New York Post

Stop the panic: Most are safe

- JOEL ZINBERG Joel Zinberg, M.D., J.D., is a senior fellow at the Competitiv­e Enterprise Institute and an associate clinical professor of surgery at the Icahn School of Medicine at Mount Sinai in New York.

MORE than ever, COVID-19 is a pandemic of the unvaccinat­ed, the elderly, and those with preexistin­g conditions. Yet there’s a disturbing tendency by the administra­tion and the media to generalize and magnify the crisis rather than contextual­ize it based on wellknown data.

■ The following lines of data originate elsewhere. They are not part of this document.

(* ===== verification/BackupJobs.v ===== *)
(** * Backup and restore Jobs (backup_jobs.go)

    The shell programs of the snapshot and restore Jobs, their pods, and the
    Deployment of a data mirror.  [cert_manager] is the cached result of the probe
    for cert-manager, which decides whether TLS takes effect. *)
From S2P Require Import Prelude Prog CoreTypes ApiTypes Effects Machinery Sim RefGrant Cluster.
From S2P Require Import Trace.
From S2P Require Import Upsert.
From S2P Require Import Calendar SecurityConfig GoPath Component BackupStorage.

(** ** Shell programs *)
Definition weedCmd (m : Seaweed) (subcommand : string) (args : list string) : string :=
  Join (weedPreamble m [] subcommand ++ args) " ".
Definition metaLoadStatement (file filerPath : string) : string :=
  let fp := filerPathOrDefault filerPath in
  if negb (bool_decide (fp = "/")) then "fs.meta.load -dirPrefix=" +:+ fp +:+ " " +:+ file
  else "fs.meta.load " +:+ file.

Definition backupStorageVolumeName : string := "backup-storage".
Definition filesystemPVCVolume (fs : FilesystemBackupStore) : Volume * VolumeMount :=
  ({| vol_Name := backupStorageVolumeName; vol_Source := ClaimVolume (fs_ExistingClaim fs) |},
   {| vm_Name := backupStorageVolumeName; vm_ReadOnly := false;
      vm_MountPath := filesystemMountPath (Some fs); vm_SubPath := fs_SubPath fs;
      vm_Propagation := None |}).

Definition weed_shell (m : Seaweed) : string :=
  weedCmd m "shell" ["-master=" +:+ master_peers m; "-filer=" +:+ getFilerAddress m].
Definition snapshotScript (m : Seaweed) (st : BackupStorageSpec) (cluster backupName filerPath : string)
    : string * string :=
  let filer := getFilerAddress m in
  let fp := filerPathOrDefault filerPath in
  let shell := weed_shell m in
  if bool_decide (st_Type st = BackupStorageFilesystem) then
    let out := path_Join [filesystemMountPath (st_Filesystem st); metaRelPath cluster backupName] in
    (Join ["set -euo pipefail";
           "mkdir -p " +:+ path_Dir out;
           "echo 'fs.meta.save -o " +:+ out +:+ " " +:+ fp +:+ "' | " +:+ shell;
           "test -s " +:+ out;
           "echo 'metadata snapshot written to " +:+ out +:+ "'";
           ""] nl, out)
  else
    let scratch := path_Join [backupScratchDir; "filer.meta.gz"] in
    let dstURL := "http://" +:+ filer +:+ reservedBackupFilerDir +:+ "/" +:+ backupName +:+ "/" in
    let copyCmd := weedCmd m "filer.copy" [scratch; dstURL] in
    let staged := reservedFilerMetaPath backupName in
    (Join ["set -euo pipefail";
           "echo 'fs.meta.save -o " +:+ scratch +:+ " " +:+ fp +:+ "' | " +:+ shell;
           "test -s " +:+ scratch;
           copyCmd;
           "echo 'metadata snapshot staged at filer " +:+ staged +:+
             "; data mirror replicates it to storage " +:+ fmt_q (mirrorSinkDirectory "" st cluster) +:+ "'";
           ""] nl, staged).

Definition restoreScript (m : Seaweed) (localPath filerURL filerPath : string) : string :=
  let shell := weed_shell m in
  if negb (bool_decide (localPath = "")) then
    Join ["set -euo pipefail";
          "test -s " +:+ localPath;
          "echo '" +:+ metaLoadStatement localPath filerPath +:+ "' | " +:+ shell;
          "echo 'metadata restored from " +:+ localPath +:+ "'";
          ""] nl
  else
    let scratch := path_Join [backupScratchDir; "restore.meta.gz"] in
    let catCmd := weedCmd m "filer.cat" ["-o"; scratch; filerURL] in
    Join ["set -euo pipefail";
          catCmd;
          "test -s " +:+ scratch;
          "echo '" +:+ metaLoadStatement scratch filerPath +:+ "' | " +:+ shell;
          "echo 'metadata restored from " +:+ filerURL +:+ "'";
          ""] nl.

(** ** Pods and Jobs *)
Definition pvc_parts (st : BackupStorageSpec) : list Volume * list VolumeMount :=
  if bool_decide (st_Type st = BackupStorageFilesystem)
  then match st_Filesystem st with
       | Some fs => let '(vol, mount) := filesystemPVCVolume fs in ([vol], [mount])
       | None => ([], [])
       end
  else ([], []).
Definition backupPodSpec (cert_manager : bool) (m : Seaweed) (name command : string)
    (st : BackupStorageSpec) (mountPVC : bool) : PodSpec :=
  let scratchVol := {| vol_Name := "scratch"; vol_Source := EmptyDir |} in
  let scratchMount := {| vm_Name := "scratch"; vm_ReadOnly := false;
                         vm_MountPath := backupScratchDir; vm_SubPath := "";
                         vm_Propagation := None |} in
  let '(pvcVols, pvcMounts) := if mountPVC then pvc_parts st else ([], []) in
  let '(tlsVols, tlsMounts) := tlsVolumesAndMounts cert_manager m in
  command_pod "Never" (sw_ImagePullSecrets (sw_Spec m)) (Some false)
    (command_container name (backupImage m) (sw_ImagePullPolicy (sw_Spec m)) ["/bin/sh"; "-ec"; command]
       ([scratchMount] ++ pvcMounts ++ tlsMounts))
    ([scratchVol] ++ pvcVols ++ tlsVols).

Definition backupBackoffLimit : Z := 3.
Definition newJob (namespace name : string) (labels : gmap string string) (pod : PodSpec) : Job := {|
  job_Meta := {| Name := name; Namespace := namespace; Generation := 0; CreationTimestamp := 0;
                 DeletionTimestamp := None; Labels := labels; Annotations := ∅; Finalizers := [];
                 OwnerReferences := []; UID := "" |};
  job_BackoffLimit := backupBackoffLimit; job_TemplateLabels := labels; job_Pod := pod;
  job_Conditions := [] |}.
Definition buildSnapshotJob (cert_manager : bool) (m : Seaweed) (jobName : string) (backup : SeaweedBackup)
    (st : BackupStorageSpec) : Job * string :=
  let '(script, dest) := snapshotScript m st (bkspec_ClusterName (bk_Spec backup)) (Name (bk_Meta backup))
                           (bkspec_FilerPath (bk_Spec backup)) in
  let pod := backupPodSpec cert_manager m "snapshot" script st true in
  let labels := {[ LabelBackupCluster := bkspec_ClusterName (bk_Spec backup) ]} in
  let sched := default "" (Labels (bk_Meta backup) !! LabelBackupSchedule) in
  let labels := if negb (bool_decide (sched = "")) then <[LabelBackupSchedule := sched]> labels else labels in
  (newJob (Namespace (bk_Meta backup)) jobName labels pod, dest).
Definition buildRestoreJob (cert_manager : bool) (m : Seaweed) (jobName : string) (restore : SeaweedRestore)
    (st : BackupStorageSpec) (localPath filerURL : string) : Job :=
  let script := restoreScript m localPath filerURL (rsspec_FilerPath (rs_Spec restore)) in
  let pod := backupPodSpec cert_manager m "restore" script st (negb (bool_decide (localPath = ""))) in
  let labels := {[ LabelBackupCluster := rsspec_ClusterName (rs_Spec restore) ]} in
  newJob (Namespace (rs_Meta restore)) jobName labels pod.

Definition JobComplete : string := "Complete".
Definition JobFailed : string := "Failed".
Fixpoint jobFinished_from (cs : list JobCondition) : bool * bool :=
  match cs with
  | [] => (false, false)
  | c :: cs =>
      if negb (jc_True c) then jobFinished_from cs
      else if bool_decide (jc_Type c = JobComplete) then (true, true)
      else if bool_decide (jc_Type c = JobFailed) then (true, false)
      else jobFinished_from cs
  end.
Definition jobFinished (job : Job) : bool * bool := jobFinished_from (job_Conditions job).

(** ** The Deployment of a data mirror *)
Definition mirrorDeploymentName (cluster storage : string) : string :=
  cluster +:+ "-backup-mirror-" +:+ storage.
Definition mirrorReplicationSecretName (cluster storage : string) : string :=
  cluster +:+ "-backup-mirror-" +:+ storage +:+ "-config".
Definition LabelBackupStorage : string := "seaweed.seaweedfs.com/backup-storage".
Definition labelsForBackupMirror (cluster storage : string) : gmap string string :=
  <["app.kubernetes.io/name" := "seaweedfs"]>
  (<["app.kubernetes.io/component" := "backup-mirror"]>
  (<["app.kubernetes.io/instance" := cluster]>
  (<["app.kubernetes.io/managed-by" := "seaweedfs-operator"]>
  (<[LabelBackupCluster := cluster]>
   {[ LabelBackupStorage := storage ]})))).
Definition mirror_command (m : Seaweed) (mirror : BackupMirrorSpec) : list string :=
  let la := sw_LoggingArgs (sw_Spec m) in
  ["weed"] ++ (if (0 <? length la)%nat then la else ["-logtostderr=true"]) ++
  ["-config_dir=" +:+ backupConfigDir; "filer.backup"; "-filer=" +:+ getFilerAddress m;
   "-filerPath=" +:+ filerPathOrDefault (mirror_FilerPath mirror); "-initialSnapshot"].
Definition buildMirrorDeployment (cert_manager : bool) (m : Seaweed) (name replicationSecret : string)
    (mirror : BackupMirrorSpec) (st : BackupStorageSpec) (hasGCSKey : bool) : Deployment :=
  let labels := labelsForBackupMirror (Name (sw_Meta m)) (mirror_StorageName mirror) in
  let items := [("replication.toml", "replication.toml")] ++
               (if bool_decide (st_Type st = BackupStorageGCS) && hasGCSKey
                then [(gcsKeyFileName, gcsKeyFileName)] else []) in
  let configSources := [(replicationSecret, items)] ++
               (if securityConfigNeeded m
                then [(SecurityConfigSecretName m, [("security.toml", "security.toml")])] else []) in
  let '(tlsVols, tlsMounts) :=
    if tlsEffective cert_manager m
    then ([secret_volume tlsVolumeName (TLSServerSecretName m)], [read_only_mount tlsVolumeName tlsMountPath])
    else ([], []) in
  let '(pvcVols, pvcMounts) := pvc_parts st in
  {| dep_Meta := {| Name := name; Namespace := Namespace (sw_Meta m); Generation := 0;
                    CreationTimestamp := 0; DeletionTimestamp := None; Labels := labels; Annotations := ∅;
                    Finalizers := []; OwnerReferences := []; UID := "" |};
     dep_Replicas := Some 1%Z; dep_Selector := labels; dep_StrategyType := "Recreate";
     dep_RollingUpdate := None; dep_TemplateLabels := labels; dep_TemplateAnnotations := None;
     dep_Pod := command_pod "" (sw_ImagePullSecrets (sw_Spec m)) (Some false)
       (command_container "filer-backup" (backupImage m) (sw_ImagePullPolicy (sw_Spec m))
          (mirror_command m mirror) ([read_only_mount "weed-config" backupConfigDir] ++ tlsMounts ++ pvcMounts))
       ([{| vol_Name := "weed-config"; vol_Source := Projected configSources |}] ++ tlsVols ++ pvcVols);
     dep_StatusReplicas := 0; dep_AvailableReplicas := 0; dep_ReadyReplicas := 0 |}.

(** ** Pods are well formed *)
(** Volumes have distinct names, and exactly they are mounted. *)
Definition pod_mounts (p : PodSpec) : list VolumeMount := flat_map c_VolumeMounts (pod_Containers p).
Definition pod_ok (p : PodSpec) : Prop :=
  NoDup (map vol_Name (pod_Volumes p)) /\ map vm_Name (pod_mounts p) = map vol_Name (pod_Volumes p).
Lemma pod_mounts_command restart secrets links name image policy command mounts volumes :
  pod_mounts (command_pod restart secrets links (command_container name image policy command mounts) volumes) =
  mounts.
Proof. apply app_nil_r. Qed.
#[export] Instance pod_ok_dec p : Decision (pod_ok p).
Proof. unfold pod_ok. apply _. Defined.

Lemma pvc_parts_names st :
  map vm_Name (pvc_parts st).2 = map vol_Name (pvc_parts st).1 /\
  (map vol_Name (pvc_parts st).1 = [] \/ map vol_Name (pvc_parts st).1 = [backupStorageVolumeName]).
Proof. unfold pvc_parts. case_bool_decide; [destruct (st_Filesystem st)|]; auto. Qed.
Lemma tls_parts_names cert_manager m :
  let x := tlsVolumesAndMounts cert_manager m in
  map vm_Name x.2 = map vol_Name x.1 /\ sublist (map vol_Name x.1) [securityVolumeName; tlsVolumeName].
Proof.
  unfold tlsVolumesAndMounts. destruct (securityConfigNeeded m), (tlsEffective cert_manager m); cbn.
  all: split; [done|]; try apply sublist_skip; repeat constructor.
Qed.

(** The pods of the Jobs mount the security configuration exactly when their
    commands are told where it is. *)
Lemma config_dir_mounted cert_manager m subcommand :
  subcommand <> "-config_dir=" +:+ securityConfigMountPath ->
  "-config_dir=" +:+ securityConfigMountPath ∈ weedPreamble m [] subcommand <->
  read_only_mount securityVolumeName securityConfigMountPath ∈ (tlsVolumesAndMounts cert_manager m).2.
Proof.
  intros Hsub. unfold weedPreamble, tlsConfigDirArg, tlsVolumesAndMounts.
  destruct (securityConfigNeeded m); cbn [negb].
  - rewrite bool_decide_false by done. destruct (tlsEffective cert_manager m); cbn; set_solver.
  - rewrite bool_decide_true by done. split; intros Hx; exfalso.
    + cbn [negb app length Nat.ltb Nat.leb] in Hx.
      repeat (apply elem_of_cons in Hx as [Hx|Hx]); [done|done|by symmetry in Hx|by apply elem_of_nil in Hx].
    + destruct (tlsEffective cert_manager m); cbn [app fst snd] in Hx; [|by apply elem_of_nil in Hx].
      by apply list_elem_of_singleton in Hx.
Qed.

(** Every pod the backups run is well formed, for any storage and cluster: its
    volumes have distinct names and each is mounted once, nothing else is; and a
    Job's pod mounts the security configuration if and only if the weed commands
    of its script are given its directory. *)
Theorem backup_pods_wellformed cert_manager m st :
  (forall name command mountPVC, pod_ok (backupPodSpec cert_manager m name command st mountPVC)) /\
  (forall name secret mirror hasGCSKey,
     pod_ok (dep_Pod (buildMirrorDeployment cert_manager m name secret mirror st hasGCSKey))) /\
  (forall name command mountPVC,
     read_only_mount securityVolumeName securityConfigMountPath ∈
       pod_mounts (backupPodSpec cert_manager m name command st mountPVC) <->
     Forall (fun sub => "-config_dir=" +:+ securityConfigMountPath ∈ weedPreamble m [] sub)
       ["shell"; "filer.copy"; "filer.cat"]).
Proof.
  destruct (pvc_parts_names st) as [Hpm Hpv]. destruct (tls_parts_names cert_manager m) as [Htm Htv].
  pose proof (config_dir_mounted cert_manager m) as Hdir.
  unfold backupPodSpec, buildMirrorDeployment, pod_ok.
  destruct (tlsVolumesAndMounts cert_manager m) as [tlsVols tlsMounts].
  destruct (pvc_parts st) as [pvcVols pvcMounts] eqn:Hpvc. cbn [fst snd] in *.
  assert (Hnd : forall first l, (l = [] \/ l = [backupStorageVolumeName]) ->
    first <> backupStorageVolumeName -> first <> securityVolumeName -> first <> tlsVolumeName ->
    NoDup ([first] ++ l ++ map vol_Name tlsVols)).
  { intros first l Hl H1 H2 H3. eapply sublist_NoDup; [|apply sublist_app; [reflexivity|apply sublist_app;
      [|exact Htv]]]; [|instantiate (1 := [backupStorageVolumeName]); by destruct Hl as [-> | ->]; repeat constructor].
    cbn [app]. repeat (apply NoDup_cons; split; [rewrite ?elem_of_cons, ?elem_of_nil; intros Hx; by naive_solver|]).
    by apply NoDup_nil. }
  split_and!.
  - intros name command mountPVC. destruct mountPVC; rewrite pod_mounts_command; cbn [pod_Volumes command_pod].
    + rewrite !map_app. split; [by apply Hnd|]. by rewrite Hpm, Htm.
    + rewrite !map_app. split; [apply (Hnd "scratch" []); auto|]. by rewrite Htm.
  - intros name secret mirror hasGCSKey. unfold pvc_parts in *.
    destruct (tlsEffective cert_manager m); cbn [dep_Pod]; rewrite pod_mounts_command.
    all: cbn [command_pod pod_Volumes]; rewrite ?Hpvc, !map_app; cbn [app map vol_Name vm_Name].
    all: rewrite ?Hpm; split; [|done].
    all: destruct Hpv as [-> | ->]; by apply (bool_decide_unpack _).
  - intros name command mountPVC. rewrite !Forall_cons, Forall_nil, !Hdir by done.
    destruct mountPVC; rewrite pod_mounts_command, !elem_of_app.
    all: split; [|intros [? _]; by right; right].
    + intros [Hx|[Hx|?]]; [| |done].
      * by apply list_elem_of_singleton in Hx.
      * exfalso. apply (list_elem_of_fmap_2 vm_Name) in Hx. change (fmap vm_Name pvcMounts) with (map vm_Name pvcMounts) in Hx.
        rewrite Hpm in Hx. destruct Hpv as [Hv|Hv]; rewrite Hv in Hx; set_solver.
    + intros [Hx|[Hx|?]]; [by apply list_elem_of_singleton in Hx|by apply elem_of_nil in Hx|done].
Qed.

From the start of the pandemic, it has been clear that COVID-19 is particular­ly severe for well-defined groups — almost all deaths and most hospitaliz­ations have been among the people over 65 and/or people with underlying medical problems. People ages 65-74, 75-84, and 85 and older comprise 10 percent, 5 percent and 2 percent of the population, respective­ly. But they account for 22 percent, 27 percent and 30 percent of the total US COVID-19 deaths. One systematic review of age-specific infection fatality rates found they are very low for children and younger adults (0.002 percent at age 10 and 0.01 percent at age 25) but rise sharply with advancing age to 0.4 percent at age 55, 1.4 percent at age 65, 4.6 percent at age 75 and 15 percent at age 85.

Another review, conducted for the World Health Organizati­on by noted epidemiolo­gist John Ioannidis, found a median infection fatality rate of 0.27 percent but a median infection fatality rate of only 0.05 percent for people younger than 70.

Ninety-five percent of patients hospitaliz­ed with COVID-19 had at least one underlying medical condition. The risk of death rose rapidly with the number of conditions. The relative risk of death compared with patients with no medical conditions was 1.53 times as high for patients with one condition, 2.55 times for patients with two to five conditions, and 3.29 times for patients with five to 10 conditions. These conditions become more common with increasing age.

The at-risk groups have not changed during the recent surge with the Delta variant, which began at around the beginning of July and started to decline about two months later. The elderly still account for the lion’s share of COVID-19 deaths during this time.

What has changed since the early days of the pandemic is that now more than 80 percent of the population is vaccinated or has natural immunity resulting from infection. Roughly two-thirds of the population eligible for vaccinatio­n (ages 12 and up) have been fully vaccinated. In the vulnerable 65-andolder group, 83 percent have been fully vaccinated, and another 10 percent have received at least one dose, which provides good protection albeit less than the full two doses.

The good news is that vaccines remain highly protective. COVID-19 vaccines substantia­lly lower the risk of infection, although not as much with the Delta variant as with earlier variants. But vaccines continue to provide strong protection against severe COVID-19 illness and death — even after Delta became the most common variant, unvaccinat­ed people were 10 times more likely than vaccinated people to be hospitaliz­ed or die. And studies indicate that natural immunity is as good or better than vaccine immunity.

COVID-19 remains a serious public health problem, but it is largely a crisis of those who lack vaccine or natural immunity and vulnerable groups. Generalize­d mandates and mitigation measures — such as masks and social distancing — need to be more narrowly targeted toward those who are truly at risk.